Work instruction
Copy out, from the data, each line containing the string "post".

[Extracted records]
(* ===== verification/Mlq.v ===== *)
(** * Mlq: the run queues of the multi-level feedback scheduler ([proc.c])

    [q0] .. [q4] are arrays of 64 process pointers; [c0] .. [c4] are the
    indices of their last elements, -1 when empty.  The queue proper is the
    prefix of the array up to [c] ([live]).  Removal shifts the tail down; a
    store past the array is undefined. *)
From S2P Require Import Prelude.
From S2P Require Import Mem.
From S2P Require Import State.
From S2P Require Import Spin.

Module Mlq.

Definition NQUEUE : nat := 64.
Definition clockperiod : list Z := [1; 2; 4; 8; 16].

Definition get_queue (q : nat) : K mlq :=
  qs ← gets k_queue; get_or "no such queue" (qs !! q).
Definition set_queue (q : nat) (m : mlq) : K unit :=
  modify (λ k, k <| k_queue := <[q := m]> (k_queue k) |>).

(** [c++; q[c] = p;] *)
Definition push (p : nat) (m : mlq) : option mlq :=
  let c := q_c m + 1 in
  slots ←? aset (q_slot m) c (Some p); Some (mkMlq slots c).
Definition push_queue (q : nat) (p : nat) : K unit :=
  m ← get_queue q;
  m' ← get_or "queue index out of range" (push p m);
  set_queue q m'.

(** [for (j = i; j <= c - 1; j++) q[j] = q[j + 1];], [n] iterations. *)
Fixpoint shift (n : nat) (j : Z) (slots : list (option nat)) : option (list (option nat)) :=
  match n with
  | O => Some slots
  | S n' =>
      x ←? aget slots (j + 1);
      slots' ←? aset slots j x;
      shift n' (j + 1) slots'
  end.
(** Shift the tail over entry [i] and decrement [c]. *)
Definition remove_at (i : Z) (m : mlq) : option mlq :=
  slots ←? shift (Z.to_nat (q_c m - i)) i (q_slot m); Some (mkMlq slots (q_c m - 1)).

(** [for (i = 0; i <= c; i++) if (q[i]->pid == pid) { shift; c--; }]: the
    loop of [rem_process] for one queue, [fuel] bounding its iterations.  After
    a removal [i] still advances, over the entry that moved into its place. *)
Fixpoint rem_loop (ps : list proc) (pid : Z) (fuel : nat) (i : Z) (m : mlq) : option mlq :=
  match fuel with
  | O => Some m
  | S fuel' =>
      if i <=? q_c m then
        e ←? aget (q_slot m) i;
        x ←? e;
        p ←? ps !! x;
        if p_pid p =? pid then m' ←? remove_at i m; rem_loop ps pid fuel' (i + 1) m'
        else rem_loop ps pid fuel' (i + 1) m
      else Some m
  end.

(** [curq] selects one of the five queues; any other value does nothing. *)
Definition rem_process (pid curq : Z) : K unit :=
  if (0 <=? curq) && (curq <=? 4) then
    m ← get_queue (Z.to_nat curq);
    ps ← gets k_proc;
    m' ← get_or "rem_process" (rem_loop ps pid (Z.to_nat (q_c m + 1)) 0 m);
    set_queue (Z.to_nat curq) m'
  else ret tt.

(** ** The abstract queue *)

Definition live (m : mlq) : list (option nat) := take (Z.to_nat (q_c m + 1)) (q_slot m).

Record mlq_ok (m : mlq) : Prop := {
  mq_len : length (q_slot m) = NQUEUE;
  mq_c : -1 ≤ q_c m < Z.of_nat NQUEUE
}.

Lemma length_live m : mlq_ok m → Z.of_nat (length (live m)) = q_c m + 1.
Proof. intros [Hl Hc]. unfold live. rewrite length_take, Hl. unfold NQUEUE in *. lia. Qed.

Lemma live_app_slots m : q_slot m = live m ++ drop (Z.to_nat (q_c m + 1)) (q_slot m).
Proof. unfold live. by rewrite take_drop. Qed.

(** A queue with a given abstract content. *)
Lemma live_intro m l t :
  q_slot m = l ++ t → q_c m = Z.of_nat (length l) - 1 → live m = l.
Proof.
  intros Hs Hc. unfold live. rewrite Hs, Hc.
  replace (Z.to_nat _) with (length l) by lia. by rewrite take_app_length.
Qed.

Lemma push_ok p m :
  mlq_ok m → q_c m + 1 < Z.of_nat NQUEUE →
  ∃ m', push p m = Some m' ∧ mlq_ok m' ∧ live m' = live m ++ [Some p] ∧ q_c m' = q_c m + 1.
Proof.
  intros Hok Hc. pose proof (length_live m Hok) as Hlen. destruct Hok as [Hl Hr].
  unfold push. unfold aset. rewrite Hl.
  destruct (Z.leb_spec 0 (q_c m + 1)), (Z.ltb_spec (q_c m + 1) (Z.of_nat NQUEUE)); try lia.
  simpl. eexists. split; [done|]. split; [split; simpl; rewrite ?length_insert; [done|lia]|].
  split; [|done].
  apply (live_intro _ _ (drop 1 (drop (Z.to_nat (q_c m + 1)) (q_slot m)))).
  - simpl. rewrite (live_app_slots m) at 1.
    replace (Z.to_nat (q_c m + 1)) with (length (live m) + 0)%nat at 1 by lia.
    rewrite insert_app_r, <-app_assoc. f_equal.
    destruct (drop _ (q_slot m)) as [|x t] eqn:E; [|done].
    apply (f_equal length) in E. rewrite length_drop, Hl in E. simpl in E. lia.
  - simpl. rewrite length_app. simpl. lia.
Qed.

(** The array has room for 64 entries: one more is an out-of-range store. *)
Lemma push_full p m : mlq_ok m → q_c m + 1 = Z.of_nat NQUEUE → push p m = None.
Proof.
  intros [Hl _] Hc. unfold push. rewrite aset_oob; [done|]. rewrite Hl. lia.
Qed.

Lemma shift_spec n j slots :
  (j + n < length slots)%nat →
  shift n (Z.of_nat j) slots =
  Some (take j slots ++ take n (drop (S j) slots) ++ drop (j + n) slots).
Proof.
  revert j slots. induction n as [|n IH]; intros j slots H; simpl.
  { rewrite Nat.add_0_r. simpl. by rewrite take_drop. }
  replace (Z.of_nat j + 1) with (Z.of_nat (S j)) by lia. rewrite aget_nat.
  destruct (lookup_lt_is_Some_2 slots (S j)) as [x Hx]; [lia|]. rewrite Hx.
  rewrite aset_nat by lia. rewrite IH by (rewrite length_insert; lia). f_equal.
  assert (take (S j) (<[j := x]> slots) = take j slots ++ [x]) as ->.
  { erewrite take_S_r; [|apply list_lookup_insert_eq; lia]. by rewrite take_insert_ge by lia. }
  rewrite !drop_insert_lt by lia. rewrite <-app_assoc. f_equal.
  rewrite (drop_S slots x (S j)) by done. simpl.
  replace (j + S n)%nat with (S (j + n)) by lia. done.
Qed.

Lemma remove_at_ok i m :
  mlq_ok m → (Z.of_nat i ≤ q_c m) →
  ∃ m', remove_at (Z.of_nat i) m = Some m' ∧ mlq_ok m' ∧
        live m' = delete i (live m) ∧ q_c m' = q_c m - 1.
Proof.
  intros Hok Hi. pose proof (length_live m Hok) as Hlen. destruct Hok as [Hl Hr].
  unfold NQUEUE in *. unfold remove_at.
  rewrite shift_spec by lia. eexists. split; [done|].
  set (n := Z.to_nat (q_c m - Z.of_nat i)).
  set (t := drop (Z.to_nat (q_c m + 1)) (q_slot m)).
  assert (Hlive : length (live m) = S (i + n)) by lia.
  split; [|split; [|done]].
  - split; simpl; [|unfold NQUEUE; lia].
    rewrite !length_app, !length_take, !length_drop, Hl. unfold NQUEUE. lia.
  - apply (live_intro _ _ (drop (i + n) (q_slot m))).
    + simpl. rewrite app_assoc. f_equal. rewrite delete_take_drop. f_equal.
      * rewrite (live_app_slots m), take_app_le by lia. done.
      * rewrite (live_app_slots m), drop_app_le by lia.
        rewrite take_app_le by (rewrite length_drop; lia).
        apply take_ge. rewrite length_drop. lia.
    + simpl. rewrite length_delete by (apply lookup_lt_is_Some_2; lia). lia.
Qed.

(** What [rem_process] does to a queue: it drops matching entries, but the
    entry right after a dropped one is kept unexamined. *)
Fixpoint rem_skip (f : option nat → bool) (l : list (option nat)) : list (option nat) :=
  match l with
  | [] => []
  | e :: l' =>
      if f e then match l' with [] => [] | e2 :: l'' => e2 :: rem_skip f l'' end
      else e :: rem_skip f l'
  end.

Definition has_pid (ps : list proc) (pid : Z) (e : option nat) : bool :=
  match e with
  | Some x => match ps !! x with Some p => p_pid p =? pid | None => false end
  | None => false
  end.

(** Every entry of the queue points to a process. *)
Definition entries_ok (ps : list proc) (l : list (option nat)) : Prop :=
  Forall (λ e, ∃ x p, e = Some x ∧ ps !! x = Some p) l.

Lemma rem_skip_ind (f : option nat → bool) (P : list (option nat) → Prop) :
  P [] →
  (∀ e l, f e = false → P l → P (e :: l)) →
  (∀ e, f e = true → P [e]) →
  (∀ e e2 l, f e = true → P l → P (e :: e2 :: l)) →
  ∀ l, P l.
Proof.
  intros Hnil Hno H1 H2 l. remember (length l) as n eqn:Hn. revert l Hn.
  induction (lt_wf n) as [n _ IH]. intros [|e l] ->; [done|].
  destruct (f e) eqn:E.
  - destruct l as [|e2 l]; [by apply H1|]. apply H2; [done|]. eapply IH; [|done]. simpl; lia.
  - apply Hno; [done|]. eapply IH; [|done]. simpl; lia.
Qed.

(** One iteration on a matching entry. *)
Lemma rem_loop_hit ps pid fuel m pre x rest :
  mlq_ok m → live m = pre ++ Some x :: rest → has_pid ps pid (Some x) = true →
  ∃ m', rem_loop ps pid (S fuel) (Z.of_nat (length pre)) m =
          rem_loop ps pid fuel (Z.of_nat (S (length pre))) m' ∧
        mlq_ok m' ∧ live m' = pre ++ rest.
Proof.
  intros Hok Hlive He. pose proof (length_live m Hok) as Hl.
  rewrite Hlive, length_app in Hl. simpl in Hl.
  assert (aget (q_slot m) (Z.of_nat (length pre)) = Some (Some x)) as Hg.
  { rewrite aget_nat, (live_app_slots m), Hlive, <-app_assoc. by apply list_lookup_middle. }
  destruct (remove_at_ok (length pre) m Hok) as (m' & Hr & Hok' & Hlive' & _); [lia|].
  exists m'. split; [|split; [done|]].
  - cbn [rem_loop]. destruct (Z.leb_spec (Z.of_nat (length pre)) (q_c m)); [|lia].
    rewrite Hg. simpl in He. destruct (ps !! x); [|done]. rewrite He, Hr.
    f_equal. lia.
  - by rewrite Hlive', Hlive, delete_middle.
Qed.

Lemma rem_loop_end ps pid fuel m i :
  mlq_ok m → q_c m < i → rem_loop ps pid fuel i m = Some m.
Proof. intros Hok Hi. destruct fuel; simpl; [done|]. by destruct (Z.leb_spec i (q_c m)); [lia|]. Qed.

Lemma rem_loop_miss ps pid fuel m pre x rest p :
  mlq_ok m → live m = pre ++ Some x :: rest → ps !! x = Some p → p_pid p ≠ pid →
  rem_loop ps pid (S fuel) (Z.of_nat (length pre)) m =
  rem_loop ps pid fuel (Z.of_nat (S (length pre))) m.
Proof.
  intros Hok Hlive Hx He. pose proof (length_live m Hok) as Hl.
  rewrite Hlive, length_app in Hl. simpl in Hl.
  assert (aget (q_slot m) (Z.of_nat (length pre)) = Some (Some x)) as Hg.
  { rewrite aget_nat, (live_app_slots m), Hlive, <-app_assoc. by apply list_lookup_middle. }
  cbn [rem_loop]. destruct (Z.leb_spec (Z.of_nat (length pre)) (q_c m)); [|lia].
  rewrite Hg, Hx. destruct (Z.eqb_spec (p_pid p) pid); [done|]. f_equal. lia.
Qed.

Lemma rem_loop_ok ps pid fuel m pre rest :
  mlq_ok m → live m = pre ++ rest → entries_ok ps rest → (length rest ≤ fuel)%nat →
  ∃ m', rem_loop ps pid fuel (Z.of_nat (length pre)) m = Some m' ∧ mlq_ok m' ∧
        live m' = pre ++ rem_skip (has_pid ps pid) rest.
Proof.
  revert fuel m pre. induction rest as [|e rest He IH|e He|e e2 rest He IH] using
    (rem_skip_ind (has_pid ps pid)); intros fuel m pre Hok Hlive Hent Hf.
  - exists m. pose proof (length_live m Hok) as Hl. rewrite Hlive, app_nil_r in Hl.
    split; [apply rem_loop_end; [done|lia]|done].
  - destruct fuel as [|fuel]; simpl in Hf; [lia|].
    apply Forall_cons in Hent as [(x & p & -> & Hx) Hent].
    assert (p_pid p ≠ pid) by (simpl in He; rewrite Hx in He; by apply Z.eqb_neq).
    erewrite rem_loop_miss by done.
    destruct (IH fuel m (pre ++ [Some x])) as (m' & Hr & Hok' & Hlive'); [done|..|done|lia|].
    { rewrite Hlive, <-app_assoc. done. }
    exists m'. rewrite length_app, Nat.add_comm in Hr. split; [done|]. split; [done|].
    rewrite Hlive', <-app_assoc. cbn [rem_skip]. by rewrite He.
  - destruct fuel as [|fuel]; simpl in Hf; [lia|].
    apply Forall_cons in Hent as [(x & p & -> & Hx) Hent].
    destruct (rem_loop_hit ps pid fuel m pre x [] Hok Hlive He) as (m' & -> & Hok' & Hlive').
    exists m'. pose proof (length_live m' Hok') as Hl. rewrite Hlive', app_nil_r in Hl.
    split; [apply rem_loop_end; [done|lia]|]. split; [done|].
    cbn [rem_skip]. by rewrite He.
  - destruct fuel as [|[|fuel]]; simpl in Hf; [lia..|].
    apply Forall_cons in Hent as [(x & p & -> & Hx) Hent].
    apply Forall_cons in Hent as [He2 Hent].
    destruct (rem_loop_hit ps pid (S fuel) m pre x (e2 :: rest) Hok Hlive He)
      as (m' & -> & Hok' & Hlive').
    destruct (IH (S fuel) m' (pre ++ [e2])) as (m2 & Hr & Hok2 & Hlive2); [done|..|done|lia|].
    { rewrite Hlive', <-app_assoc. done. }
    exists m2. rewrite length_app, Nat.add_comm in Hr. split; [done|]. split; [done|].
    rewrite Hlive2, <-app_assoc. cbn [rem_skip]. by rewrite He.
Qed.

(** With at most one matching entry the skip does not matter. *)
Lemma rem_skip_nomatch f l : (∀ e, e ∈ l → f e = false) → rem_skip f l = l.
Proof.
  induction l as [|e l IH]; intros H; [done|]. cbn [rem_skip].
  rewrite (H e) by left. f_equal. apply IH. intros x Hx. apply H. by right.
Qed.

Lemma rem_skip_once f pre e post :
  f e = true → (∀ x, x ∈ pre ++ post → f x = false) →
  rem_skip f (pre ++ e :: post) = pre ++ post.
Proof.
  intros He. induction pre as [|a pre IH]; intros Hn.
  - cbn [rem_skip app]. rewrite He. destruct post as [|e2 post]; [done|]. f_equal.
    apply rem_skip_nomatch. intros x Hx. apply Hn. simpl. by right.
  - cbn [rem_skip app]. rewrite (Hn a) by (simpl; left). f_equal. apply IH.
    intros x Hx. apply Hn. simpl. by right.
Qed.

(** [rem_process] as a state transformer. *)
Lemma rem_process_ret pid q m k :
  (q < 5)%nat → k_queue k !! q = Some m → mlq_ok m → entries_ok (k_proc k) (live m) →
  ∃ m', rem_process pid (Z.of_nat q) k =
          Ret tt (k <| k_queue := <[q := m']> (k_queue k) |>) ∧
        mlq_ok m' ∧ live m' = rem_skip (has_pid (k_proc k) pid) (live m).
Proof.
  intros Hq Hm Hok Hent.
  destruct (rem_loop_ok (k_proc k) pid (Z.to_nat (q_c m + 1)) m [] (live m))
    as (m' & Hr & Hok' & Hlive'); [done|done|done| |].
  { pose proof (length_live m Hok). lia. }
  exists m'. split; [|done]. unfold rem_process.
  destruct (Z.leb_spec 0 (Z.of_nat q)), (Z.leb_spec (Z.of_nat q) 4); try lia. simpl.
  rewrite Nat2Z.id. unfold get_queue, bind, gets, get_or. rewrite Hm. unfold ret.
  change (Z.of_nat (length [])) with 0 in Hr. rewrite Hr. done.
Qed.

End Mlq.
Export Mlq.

Finished exercise
Lemma rem_skip_once f pre e post :
  f e = true → (∀ x, x ∈ pre ++ post → f x = false) →
  rem_skip f (pre ++ e :: post) = pre ++ post.
  - cbn [rem_skip app]. rewrite He. destruct post as [|e2 post]; [done|]. f_equal.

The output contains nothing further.